If a crosswalk table is supplied, variables are selected based on the variables listed for each survey in the crosswalk, and variable names can optionally be harmonized using 'var_name_target'.
This function replaces the deprecated helpers [subset_waves()] and [subset_save_surveys()].
Usage
subset_surveys(
survey_list,
survey_paths = NULL,
rowid = "rowid",
subset_name = "subset",
subset_vars = NULL,
crosswalk_table = NULL,
import_path = NULL,
export_path = NULL
)
subset_waves(waves, subset_vars = NULL)
subset_save_surveys(
crosswalk_table,
subset_name = "subset",
survey_list = NULL,
subset_vars = NULL,
survey_paths = NULL,
import_path = NULL,
export_path = NULL
)
Arguments
survey_list |
A list of survey objects created by [read_surveys()]. If 'NULL', surveys are read from disk. |
survey_paths |
A character vector of full file paths to survey files. Used when 'survey_list' is 'NULL'. |
rowid |
Name of the unique observation identifier column. Defaults to '"rowid"'. |
subset_name |
Character string appended to filenames of subsetted surveys. Defaults to '"subset"'. |
subset_vars |
Character vector of variable names to retain. If 'NULL', all variables are retained. |
crosswalk_table |
Optional crosswalk table created with [crosswalk_table_create()]. If supplied, variables are selected per survey based on 'var_name_orig', and variable names may be harmonized using 'var_name_target'. |
import_path |
Optional directory containing survey files. Used to resolve filenames when subsetting from disk. |
export_path |
Optional directory where subsetted surveys are saved as '.rds' files. If 'NULL', surveys are returned in memory. |
waves |
A list of surveys imported with [read_surveys()]. |
Details
The function supports multiple workflows:
* **In-memory subsetting** using 'survey_list' * **File-based subsetting** using 'survey_paths' or 'import_path' * **Crosswalk-driven subsetting**, where variables are selected per survey using a crosswalk table created by [crosswalk_table_create()]

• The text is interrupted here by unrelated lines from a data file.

Lemma run_tp_zero (k p : nat) (t : Q) frames : forall ev ev',
  Forall (fun fr => frame_gt_class k fr = 0) frames ->
  (k < n_class ev)%nat -> patch ev !! p = Some t ->
  cell (TP ev) p k = 0 -> run ev frames = Ok ev' ->
  cell (TP ev') p k = 0.
Proof.
  induction frames as [|fr frames IH]; intros ev ev' Hfr Hk Hp H0 H.
  - injection H as <-. exact H0.
  - apply Forall_cons in Hfr. destruct Hfr as [Hg Hfr].
    apply run_cons in H. destruct H as (ev1 & H1 & H).
    destruct (update_Ok _ _ _ _ H1) as ([Fn Fp _ _] & Hall).
    destruct (Hall k Hk) as (_ & _ & Hcells).
    destruct (Hcells p t Hp) as (d & Hd & Hc).
    apply patch_delta_balance in Hd. fold (frame_gt_class k fr) in Hd.
    rewrite Hg in Hd.
    apply (IH ev1 ev' Hfr); [congruence|congruence| |exact H].
    unfold cells in Hc. destruct d as [g|a b g]; cbn in Hc, Hd.
    + injection Hc as -> _ _. exact H0.
    + injection Hc as -> _ _. rewrite H0.
      replace a with 0 by lia. reflexivity.
Qed.

Lemma sum_axis0_column_zero (C : nat) (m : list (list Q)) (k : nat) :
  Forall (fun r => forall x, r !! k = Some x -> (x == 0)%Q) m ->
  forall s, sum_axis0 C m !! k = Some s -> (s == 0)%Q.
Proof.
  unfold sum_axis0. induction 1 as [|r m Hr _ IH]; intros s Hs; cbn [foldr] in Hs.
  - apply lookup_replicate in Hs. destruct Hs as [-> _]. reflexivity.
  - rewrite lookup_zip_with in Hs.
    destruct (r !! k) as [x|] eqn:Ex; [|discriminate]. cbn in Hs.
    destruct (foldr _ _ m !! k) as [y|] eqn:Ey; [|discriminate]. cbn in Hs.
    injection Hs as <-. rewrite (Hr x eq_refl), (IH y eq_refl). reflexivity.
Qed.

Lemma ratio_zero (b : Z) : (nan_to_num (ratio 0 b) == 0)%Q.
Proof.
  unfold ratio, fdiv. destruct (Qeq_bool (inject_Z b) 0).
  - replace (inject_Z 0 ?= 0)%Q with Eq by reflexivity. reflexivity.
  - cbn [nan_to_num]. unfold Qdiv. change (inject_Z 0) with 0%Q. ring.
Qed.
(** Several profiles match: the user is asked for an index. *)
Lemma resolveProfile_several (baseURL : string) (v : Vars)
    (profiles : list models.PerformanceProfile) :
  fetchPerformanceProfiles w baseURL (profileName v) (pageSize w)
    (pageNumber w - 1) = inr profiles →
  (2 ≤ length profiles)%nat →
  resolveProfile w baseURL v
  = (match userPrompt w profiles with
     | inl e => Failed e
     | inr index =>
         match at_index profiles index with
         | None => Panicked
         | Some p =>
             match afterMatch p v with
             | Some v' => Done tt v'
             | None => Panicked
             end
         end
     end, [Fetched (profileName v); AskedIndex]).
Proof.
  intros Hfetch Hlen.
  unfold resolveProfile, chooseProfile, pullFromProfile, whenEmpty, bind,
    get, emit, modify, ret, afterMatch.
  rewrite Hfetch. simpl.
  rewrite (bool_decide_eq_false_2 (length profiles = 0%nat)) by lia.
  rewrite (bool_decide_eq_false_2 (length profiles = 1%nat)) by lia.
  unfold orReturn, orPanic, ret, fail, panic. simpl.
  destruct (userPrompt w profiles) as [e|index]; simpl; [reflexivity |].
  destruct (at_index profiles index) as [p|] eqn:Hp; simpl; [| reflexivity].
  destruct (String.eqb (testURL v) ""); simpl; rewrite ?Hp; simpl.
  - destruct (models.Endpoints p) as [|u us]; simpl; [done |].
    destruct (String.eqb (filePath v) ""); simpl; rewrite ?Hp; simpl;
      [| done].
    by destruct (models.LoadGenerators p).
  - destruct (String.eqb (filePath v) ""); simpl; rewrite ?Hp; simpl;
      [| done].
    by destruct (models.LoadGenerators p).
Qed.

End ResolutionRun.


(** ** Summaries *)

Section Summaries.

Context `{Libraries} (w : World).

If 'export_path' is provided, subsetted surveys are written to disk as '.rds' files. Otherwise, subsetted surveys are returned in memory.
Value
Either: * a list of subsetted survey objects (if 'export_path = NULL'), or * a character vector of filenames written to 'export_path'.
See Also
[crosswalk_table_create()], [harmonize_survey_variables()], [read_surveys()]
Examples
examples_dir <- system.file("examples", package = "retroharmonize")
survey_files <- dir(examples_dir, pattern = "\\.rds$")
surveys <- read_surveys(
file.path(examples_dir, survey_files),
export_path = NULL
)
subset_surveys(
survey_list = surveys,
subset_vars = c("rowid", "isocntry", "qa10_1", "qa14_1"),
subset_name = "example_subset"
)
Create a survey data frame
Description
Store the data of a survey in a tibble (data frame) with a unique survey identifier, import filename, and optional document object identifier.
Usage
survey(object = data.frame(), id = "survey_id", filename = NULL, doi = NULL)
is.survey(object)
## S3 method for class 'survey'
summary(object, ...)
Arguments
object |
A tibble or data frame that contains the survey data. |
id |
A mandatory identifier for the survey. |
filename |
The import file name. |
doi |
Optional document object identifier (doi), can be omitted. |
... |
Arguments passed to summary method. |
Details
Whilst you can create a survey object with this helper function, it is most likely that
you will receive it with an importing function, i.e.
read_rds, read_spss read_dta, read_csv or
their common wrapper read_survey.
Value
A tibble with id, filename, doi
metadata information.
See Also
Other importing functions:
is.survey_df()
Examples
example_survey <- survey(
object = data.frame(
rowid = 1:6,
observations = runif(6)
),
id = "example",
filename = "no_file"
)
Validate harmonize_labels parameter Check if "from", "to", and "numeric_values" are of equal lengths.
Description
Validate harmonize_labels parameter Check if "from", "to", and "numeric_values" are of equal lengths.
Usage
validate_harmonize_labels(harmonize_labels)
Convert labelled missing values to NA
Description
Internal helper used by numeric summary methods to replace SPSS-style missing values with 'NA'.
Usage
vec_convert_na(x)
Arguments
x |
A labelled survey vector. |
Value
A numeric vector with missing values converted to 'NA'.